See the examples folder for bash scripts that create all the necessary files for a neuroglancer viewer from a cryo-ET dataset.

Annotations

./examples/convert_and_view_image_and_annotations.sh

Annotations

Segmentation

./examples/convert_and_view_image_and_segmentation.sh

Segmentation

Oriented points

./examples/convert_and_view_oriented_points.sh

Oriented points

Components

There are three parts to this package:

  1. The first part of the package is designed to convert a cryo-ET dataset into a format that can be viewed in neuroglancer. The commands encode-segmentation and encode-annotation are used here.
  2. The second part of the package is designed to view the converted dataset in neuroglancer. The commands create_image, create_segmentation, and create_annotation are used here. Each of these produce a JSON file that represents a neuroglancer layer. The layers can then be combined into a single neuroglancer viewer state via the combine-json command.
  3. The final part of this package is designed to help quickly grab the JSON state or URL of a locally running neuroglancer instance, or setup a local viewer with a state.

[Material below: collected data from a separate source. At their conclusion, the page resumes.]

(** Only for the R383 wheel: the hat switch pressed in the middle. *)
Definition joy_button : stmt :=
  when (fun s => wheelIdentified s && (wheelID s =? 3))
    (assign (fun s => set_joyBtnState
                        (negb (Z.land (byte_at (currBytes s) 3) (pos_at 0) =? 0)
                         && (Z.land (byte_at (currBytes s) 2) 0x3c =? 0)) s) ;;
     when (fun s => negb (eqb (joyBtnState s) (prevJoyBtnState s)))
       (invoke (fun s => CsetButton 13 (joyBtnState s)))).

Definition save_prev : stmt :=
  assign (fun s => set_prevBytes (currBytes s) s) ;;
  assign (fun s => set_prevJoyBtnState (joyBtnState s) s).

(** Everything of [loop] after the [while]. *)
Definition finish : stmt :=
  identify ;; buttons ;; joy_button ;; invoke (fun _ => CsendReport) ;; save_prev.

(** How a call of [loop] ends: it returns, or it is still inside the [while]
    when the bursts given to the model are used up. *)
Inductive outcome : Type :=
| Completed (s : state) (calls : list call) (rest : list frame)
| Waiting (s : state) (calls : list call).

(** The [while] loop and what follows it.  [reads] are the bursts the wheel
    will answer to the next reads; [tr] the calls made so far. *)
Fixpoint wait_wheel (reads : list frame) (s : state) (tr : list call) : outcome :=
  if unplugged s then
    let (s1, t1) := (assign (set_wheelIdentified false) ;; reset_buttons) s in
    match reads with
    | [] => Waiting s1 (tr ++ t1)
    | raw :: reads' =>
        let (s2, t2) :=
          (read_wheel raw ;; id_bytes ;;
           when unplugged (invoke (fun _ => Cdelay 1000))) s1 in
        wait_wheel reads' s2 (tr ++ t1 ++ t2)
    end
  else
    let (s', t') := finish s in Completed s' (tr ++ t') reads.

(** [void loop()].  [isConnected] is the answer of [bleGamepad.isConnected()]. *)
Definition loop (isConnected : bool) (reads : list frame) (s : state) : outcome :=
  if isConnected then
    match reads with
    | [] => Waiting s []
    | raw :: reads' =>
        let (s1, t1) :=
          (read_wheel raw ;; id_bytes ;; assign (set_buttonsreset false)) s in
        wait_wheel reads' s1 t1
    end
  else Completed s [] reads.

Definition calls_of (o : outcome) : list call :=
  match o with
  | Completed _ t _ => t
  | Waiting _ t => t
  end.

Definition state_of (o : outcome) : state :=
  match o with
  | Completed s _ _ => s
  | Waiting s _ => s
  end.

(** The raw burst that reads as the frame with the given (polarity
    corrected) bytes. *)
Definition raw_of (a b c d e : Z) : frame :=
  Frame (255 - a) (255 - b) (255 - c) (255 - d) (255 - e).

(** ** The cycle in closed form *)

(** The calls of one pass through [bit_body], as a function of the table and
    of the two frames. *)
Definition bit_calls (tbl : list Z) (cur prev : frame) (i b : nat) : list call :=
  if Z.land (byte_at cur i) (pos_at b) =? Z.land (byte_at prev i) (pos_at b)
  then []
  else
    let e := nth (i * 8 + b) tbl 0 in
    let on := negb (Z.land (byte_at cur i) (pos_at b) =? 0) in
    if (31 <=? e) && (e <=? 34)
    then if on then [CconvertHat (e - 31)] else [CsetHat1 HAT_CENTERED]
    else [CsetButton e on].

Definition byte_calls (tbl : list Z) (cur prev : frame) (i : nat) : list call :=
  flat_map (bit_calls tbl cur prev i) (seq 0 8).

Definition diff_calls (tbl : list Z) (cur prev : frame) : list call :=
  flat_map (byte_calls tbl cur prev) (seq 0 4).

(** [joyBtnState] as line 285 computes it. *)
Definition joy_of (cur : frame) : bool :=
  negb (Z.land (byte_at cur 3) (pos_at 0) =? 0)
  && (Z.land (byte_at cur 2) 0x3c =? 0).

Definition joy_calls (s : state) : list call :=
  if wheelIdentified s && (wheelID s =? 3)
  then if negb (eqb (joy_of (currBytes s)) (prevJoyBtnState s))
       then [CsetButton 13 (joy_of (currBytes s))] else []
  else [].

(** The state after the identification step. *)
Definition who (s : state) : state := fst (identify s).

(** The calls of the reset block. *)
Definition reset_calls : list call :=
  CsetHat1 HAT_CENTERED :: map (fun b => CsetButton (Z.of_nat b) false) (seq 0 21).

(** The header of a frame and the two auxiliary values. *)
Definition header (f : frame) : Z := Z.land (byte0 f) 224.
Definition aux4 (f : frame) : Z := Z.land (byte3 f) 32.
Definition aux5 (f : frame) : Z := Z.land (byte4 f) 15.

(** A header that ends the [while]. *)
Definition recognized (f : frame) : bool :=
  (header f =? 192) || (header f =? 160) || (header f =? 32).

(** The state when the first burst of a cycle has been read and masked, and
    [buttonsreset] cleared. *)
Definition latched (f : frame) (s : state) : state :=
  State f (prevBytes s) (header f) (aux4 f) (aux5 f) (wheelID s) (btnState s)
        (joyBtnState s) (prevJoyBtnState s) false (wheelIdentified s) (bit2btn s).

(** The state at the end of a pass through the body of the [while] in which
    the frame [f] was read. *)
Definition absent_state (f : frame) (s : state) : state :=
  State f (prevBytes s) (header f) (aux4 f) (aux5 f) (wheelID s) (btnState s)
        (joyBtnState s) (prevJoyBtnState s) true false (bit2btn s).

(** The reset still to be made when the body of the [while] is entered. *)
Definition pending_reset (s : state) : list call :=
  if buttonsreset s then [] else reset_calls.

(** ** States between two calls of [loop] *)

Inductive reachable : state -> Prop :=
| reachable_init : reachable init
| reachable_loop (c : bool) (reads : list frame) (s s' : state)
                 (tr : list call) (rest : list frame) :
    reachable s -> loop c reads s = Completed s' tr rest -> reachable s'.

(** The second test of [identify], on a frame. *)
Definition r383_pattern (f : frame) : bool :=
  ((aux4 f =? 0) && (aux5 f =? 0)) || ((byte3 f =? 255) && (byte4 f =? 255)).

(** The three masked values are those of the current frame. *)
Definition synced (s : state) : Prop :=
  wheelbyte s = header (currBytes s)
  /\ fourthbyte s = aux4 (currBytes s)
  /\ fifthbyte s = aux5 (currBytes s).

(** What holds of the stored frame while a wheel is identified. *)
Definition consistent (s : state) : Prop :=
  wheelIdentified s = true ->
  recognized (prevBytes s) = true
  /\ (wheelID s = 3 -> prevJoyBtnState s = joy_of (prevBytes s))
  /\ (header (prevBytes s) = 32 -> r383_pattern (prevBytes s) = true -> wheelID s = 3).

(** The working array holds its initial contents or one of the tables. *)
Definition known_table (t : list Z) : Prop :=
  t = bit2btn0 \/ t = F599Btn \/ t = R383Btn \/ t = F1Btn.

(** A button operation names button -1 or one of the buttons 0 to 20. *)
Definition button_in_range (o : gamepad_op) : Prop :=
  match o with
  | press b | release b => -1 <= b <= 20
  | _ => True
  end.

(** A call of [convertHat] has its argument among 0, 1, 2, 3. *)
Definition hat_arg_ok (c : call) : Prop :=
  match c with
  | CconvertHat a => 0 <= a <= 3
  | _ => True
  end.

(** Both bounds at once. *)
Definition call_ok (c : call) : Prop :=
  match c with
  | CsetButton e _ => -1 <= e <= 20
  | CconvertHat a => 0 <= a <= 3
  | _ => True
  end.

(** An entry of a table: the marker -1, a button 0 to 20, or a hat tag. *)
Definition entry_ok (e : Z) : Prop := -1 <= e <= 20 \/ 31 <= e <= 34.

The commands load-state and create-url are used here.

Development

Developer installation

git clone https://github.com/MetaCell/cyroet-neuroglancer
cd cyroet-neuroglancer
pip install -e ".[dev]"
pre-commit install

Pre-commit hooks

To run all pre-commit hooks on all files run:

pre-commit run --all-files

This will lint via ruff, format via ruff (essentially black), and check mypy types with the arguments specified in .pre-commit-config.yaml.

Testing

pytest

Mypy

Manual type checking with mypy:

mypy .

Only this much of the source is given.